Australian Venue Co.
- Formerly: Dixon Hospitality Group
- Company type: Private
- Industry: Retail; Hospitality; Entertainment;
- Headquarters: Melbourne, Australia
- Area served: Australia
- Key people: Paul Waterson (CEO)
- Services: Nightclubs; Pubs; Restaurants;
- Number of employees: 8,000
- Parent: PAG
- Subsidiaries: Court Hotel Duke of Wellington Hotel Esplanade Hotel Regatta Hotel
- Website: Official website

= Australian Venue Co. =

Australian hospitality company

Australian Venue Co. (AVC), formerly Dixon Hospitality Group, is a hospitality company in Australia that owns and operates over 200 venues across the country.

== History ==
in 2017, KKR purchased an 80% stake in the Dixon Hospitality Group. The company's portfolio initially consisted of five venues in Melbourne, but has expanded to over 200 venues across Australia and New Zealand.

In March 2019, Coles Group and Australian Venue Co. established a joint venture (Queensland Venue Co) where AVC would take over operations of the Coles' Spirit Hotels and receive its profits while Coles would run the group's liquor stores and receive its profits. Coles received $200 million from AVC as part of the deal.

In August 2023, PAG agreed terms to purchase KKR's controlling shareholding for $1.4 billion.

In December 2024, the company announced a ban on Australia Day celebrations in 2025 due to the holiday causing "sadness for some members of our community". The decision was subsequently reversed following public criticism.

==Venues==
AVC's venues are spread across various locations in Australia, ranging from coastal towns to major cities.
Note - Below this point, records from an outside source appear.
Lemma extraction_all_or_nothing_witness :
  snd (extract CertificateParser Fixtures.empty_doc 37 []) = Ret PyNone
  /\ snd (extract CertificateParser
            (Fixtures.plantel_only_doc CertificateParser) 37 [])
     = Ret (PyBool false)
  /\ exists record,
       snd (extract CertificateParser
              (Fixtures.full_doc CertificateParser "A123") 37 [])
       = Ret (PyDict record).
Proof.
  split; [|split].
  - apply (proj1 (proj2 (extraction_all_or_nothing CertificateParser
                           Fixtures.empty_doc 37))).
    reflexivity.
  - apply (proj1 (proj2 (proj2 (extraction_all_or_nothing CertificateParser
                           (Fixtures.plantel_only_doc CertificateParser) 37)))).
    + discriminate.
    + exists "tmpRvoe"%string. split; [simpl; tauto | reflexivity].
  - apply (proj1 (proj2 (proj2 (proj2 (extraction_all_or_nothing CertificateParser
                           (Fixtures.full_doc CertificateParser "A123") 37))))).
    + discriminate.
    + intros f Hf. simpl in Hf.
      repeat (destruct Hf as [<-|Hf]; [discriminate|]). destruct Hf.
Defined.

(* ================================================================== *)
(** ** Batches: what is returned *)
(* ================================================================== *)

(** Deciding, by evaluation, that every call of a list returns. *)
Lemma returns_by_evaluation self net (ids : list Z) :
  forallb (fun x => match parse_result self net x with
                    | Ret _ => true
                    | Raise _ => false
                    end) ids = true ->
  forall x, In x ids -> exists v, parse_result self net x = Ret v.
Proof.
  intros H x Hx. rewrite forallb_forall in H. specialize (H x Hx).
  destruct (parse_result self net x) as [v|e]; [now exists v | discriminate].
Qed.

Lemma results_of_futures self net (ids : list Z) :
  (forall x, In x ids -> exists v, parse_result self net x = Ret v) ->
  forall t,
    results_of (map (parse_result self net) ids) t
    = (t, Ret (map (fun x => value_of (parse_result self net x)) ids)).
Proof.
  induction ids as [|x ids IH]; intros Hall t; simpl; [reflexivity|].
  destruct (Hall x (or_introl eq_refl)) as [v Hv]. rewrite Hv. simpl.
  unfold bind. rewrite IH by (intros y Hy; apply Hall; now right).
  reflexivity.
Qed.

Lemma batch_items_nth self net file_no (i : nat) :
  (forall x, In x (cert_range self file_no) ->
             exists v, parse_result self net x = Ret v) ->
  (i < Z.to_nat (_batch_size self))%nat ->
  exists v, nth_error (batch_items self net file_no) i = Some v
            /\ parse_result self net (file_no * _batch_size self + Z.of_nat i)
               = Ret v.
Proof.
  intros Hall Hi. unfold batch_items. rewrite nth_error_map.
  pose proof (cert_range_nth self file_no i Hi) as Hnth. rewrite Hnth. simpl.
  destruct (Hall _ (nth_error_In _ _ Hnth)) as [v Hv].
  exists v. rewrite Hv. split; reflexivity.
Qed.

(** C1: on every batch in which each identifier resolves, the sequential
    mode returns the list of the outcomes, and the futures of the
    threaded mode hold the same values at the same positions; but the
    threaded mode ends in an [AttributeError] instead of returning them,
    so that the two modes do not return the same sequence. *)
Theorem threaded_batch_differs self net schedule file_no :
  (forall x, In x (cert_range self file_no) ->
             exists v, parse_result self net x = Ret v) ->
  snd (retrieveBatch self net schedule file_no false [])
  = Ret (ListObj (batch_items self net file_no))
  /\ snd (executor_map self net schedule (cert_range self file_no) [])
     = Ret (ResultIterator (map (parse_result self net) (cert_range self file_no)))
  /\ snd (results_of (map (parse_result self net) (cert_range self file_no)) [])
     = Ret (batch_items self net file_no)
  /\ snd (retrieveBatch self net schedule file_no true [])
     = Raise (AttributeError "generator" "count")
  /\ snd (retrieveBatch self net schedule file_no true [])
     <> snd (retrieveBatch self net schedule file_no false []).
Proof.
  intros Hall.
  rewrite (retrieveBatch_sequential self net schedule file_no [] Hall).
  rewrite retrieveBatch_threaded. simpl.
  split; [reflexivity|]. split.
  { unfold executor_map. simpl. now rewrite map_map. }
  split.
  { rewrite (results_of_futures self net _ Hall). reflexivity. }
  split; [reflexivity | discriminate].
Qed.

Lemma threaded_batch_differs_witness :
  snd (retrieveBatch CertificateParser (Fixtures.mixed CertificateParser)
         Fixtures.in_submission_order 0 true [])
  <> snd (retrieveBatch CertificateParser (Fixtures.mixed CertificateParser)
            Fixtures.in_submission_order 0 false []).
Proof.
  apply (threaded_batch_differs CertificateParser
           (Fixtures.mixed CertificateParser) Fixtures.in_submission_order 0).
  apply returns_by_evaluation. vm_compute. reflexivity.
Defined.

(** C2: a sequential batch returns normally whenever each identifier
    resolves, whatever the outcomes; a threaded batch never does: it
    raises [AttributeError] on every input. *)
Theorem batch_completion self net schedule file_no t :
  ((forall x, In x (cert_range self file_no) ->
              exists v, parse_result self net x = Ret v) ->
   exists items,
     snd (retrieveBatch self net schedule file_no false t) = Ret (ListObj items))
  /\ snd (retrieveBatch self net schedule file_no true t)
     = Raise (AttributeError "generator" "count").
Proof.
  split.
  - intros Hall. exists (batch_items self net file_no).
    now rewrite (retrieveBatch_sequential self net schedule file_no t Hall).
  - now rewrite retrieveBatch_threaded.
Qed.

Lemma batch_completion_witness :
  (exists items,
      snd (retrieveBatch CertificateParser (Fixtures.mixed CertificateParser)
             Fixtures.in_submission_order 0 false []) = Ret (ListObj items))
  /\ snd (retrieveBatch CertificateParser
            (Fixtures.always (Page (Fixtures.full_doc CertificateParser "A123")))
            Fixtures.in_submission_order 0 true [])
     = Raise (AttributeError "generator" "count").
Proof.
  split.
  - apply (proj1 (batch_completion CertificateParser
                    (Fixtures.mixed CertificateParser)
                    Fixtures.in_submission_order 0 [])).
    apply returns_by_evaluation. vm_compute. reflexivity.
  - apply (proj2 (batch_completion CertificateParser
                    (Fixtures.always (Page (Fixtures.full_doc CertificateParser "A123")))
                    Fixtures.in_submission_order 0 [])).
Defined.

(** C3: batch [b] of size [S] is the identifiers [b*S], ..., [b*S+S-1]
    in ascending order, and these are the calls that are made.  In
    sequential mode the list returned has length [S] and holds at
    position [i] what resolving [b*S+i] returned; in threaded mode no
    list is returned, the batch raises [AttributeError]. *)
Theorem batch_range_and_positions self net schedule file_no :
  (forall x, In x (cert_range self file_no) ->
             exists v, parse_result self net x = Ret v) ->
  let size := _batch_size self in
  List.length (cert_range self file_no) = Z.to_nat size
  /\ (forall i, (i < Z.to_nat size)%nat ->
        nth_error (cert_range self file_no) i
        = Some (file_no * size + Z.of_nat i))
  /\ (exists items,
        retrieveBatch self net schedule file_no false []
        = ([Log INFO false [Lit "Starting batch number "; Fmt (PyInt file_no)]]
             ++ List.concat (map (parse_events self net) (cert_range self file_no))
             ++ [Log INFO false [Lit "Completed batch number "; Fmt (PyInt file_no)]]
             ++ failure_warnings self (list_count items (PyBool false)),
           Ret (ListObj items))
        /\ List.length items = Z.to_nat size
        /\ forall i, (i < Z.to_nat size)%nat ->
             exists v, nth_error items i = Some v
                       /\ parse_result self net (file_no * size + Z.of_nat i)
                          = Ret v)
  /\ snd (retrieveBatch self net schedule file_no true [])
     = Raise (AttributeError "generator" "count").
Proof.
  intros Hall size. split; [apply cert_range_length|].
  split; [apply cert_range_nth|]. split.
  - exists (batch_items self net file_no).
    split; [apply (retrieveBatch_sequential self net schedule file_no [] Hall)|].
    split; [apply batch_items_length|].
    intros i Hi. now apply batch_items_nth.
  - now rewrite retrieveBatch_threaded.
Qed.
The company's portfolio includes bars, restaurants, pubs, nightclubs, and function spaces that cater to different clientele. Some of the notable venues are:

- Court Hotel, Perth
- Duke of Wellington Hotel
- Esplanade Hotel
- Regatta Hotel

== Headquarters and staffing ==
AVC's Head Office is located at Level 16, 242 Exhibition Street, Melbourne VIC 3000. AVC has over 8,300 employees across Australia & New Zealand.